- Task details
Return only the lines from the one containing "RealtimeDomain.v" to the end of the entries below, exactly as written, both ends included.

- Given data
(* ===== verification/_CoqProject ===== *)
-Q . S2P
Prelude.v
CircuitBreaker.v
Retry.v
Traffic.v
TrafficLayer.v
AuthDomain.v
AuthStore.v
AuthHandlers.v
AuthSteps.v
AuthProofs.v
AuditChain.v
AuditProofs.v
AuditLedger.v
AuditLedgerProofs.v
AuditGlobal.v
Counter.v
CounterStores.v
CounterProofs.v
CounterExact.v
CounterSweep.v
AccountDomain.v
AccountStore.v
AccountHandlers.v
AccountProofs.v
AccountConcurrency.v
Consumer.v
ConsumerProofs.v
AuditDecode.v
AuditFeeds.v
AuditFeedsProofs.v
AuditErasure.v
AuditAccess.v
AuditAccessProofs.v
ModerationDomain.v
ModerationStore.v
ModerationHandlers.v
ModerationEdge.v
ModerationSteps.v
ModerationRuns.v
ModerationProofs.v
ModerationAlone.v
ModerationSystem.v
ModerationSpecs.v
ModerationRules.v
ModerationAudit.v
Prog.v
Cqrs.v
CqrsProofs.v
SocialGraphDomain.v
SocialGraphStore.v
SocialGraphHandlers.v
SocialGraphEdge.v
SocialGraphPairs.v
SocialGraphContract.v
SocialGraphEvents.v
SocialGraphPages.v
SocialGraphBooks.v
SocialGraphCounter.v
SocialGraphRaces.v
EdgeToken.v
EdgeTokenProofs.v
RealtimeDomain.v
RealtimeCodec.v
RealtimeGateway.v
RealtimeProofs.v
RealtimeRuns.v
RealtimeSync.v
RealtimeSequence.v
RealtimeDelivery.v
EdgeTokenGates.v
MediaDomain.v
MediaStore.v
MediaPipeline.v
MediaHandlers.v
MediaEdge.v
MediaKeep.v
MediaProofs.v
MediaGate.v
MediaRuns.v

- Solution to this problem
RealtimeDomain.v
RealtimeCodec.v
RealtimeGateway.v
RealtimeProofs.v
RealtimeRuns.v
RealtimeSync.v
RealtimeSequence.v
RealtimeDelivery.v
EdgeTokenGates.v
MediaDomain.v
MediaStore.v
MediaPipeline.v
MediaHandlers.v
MediaEdge.v
MediaKeep.v
MediaProofs.v
MediaGate.v
MediaRuns.v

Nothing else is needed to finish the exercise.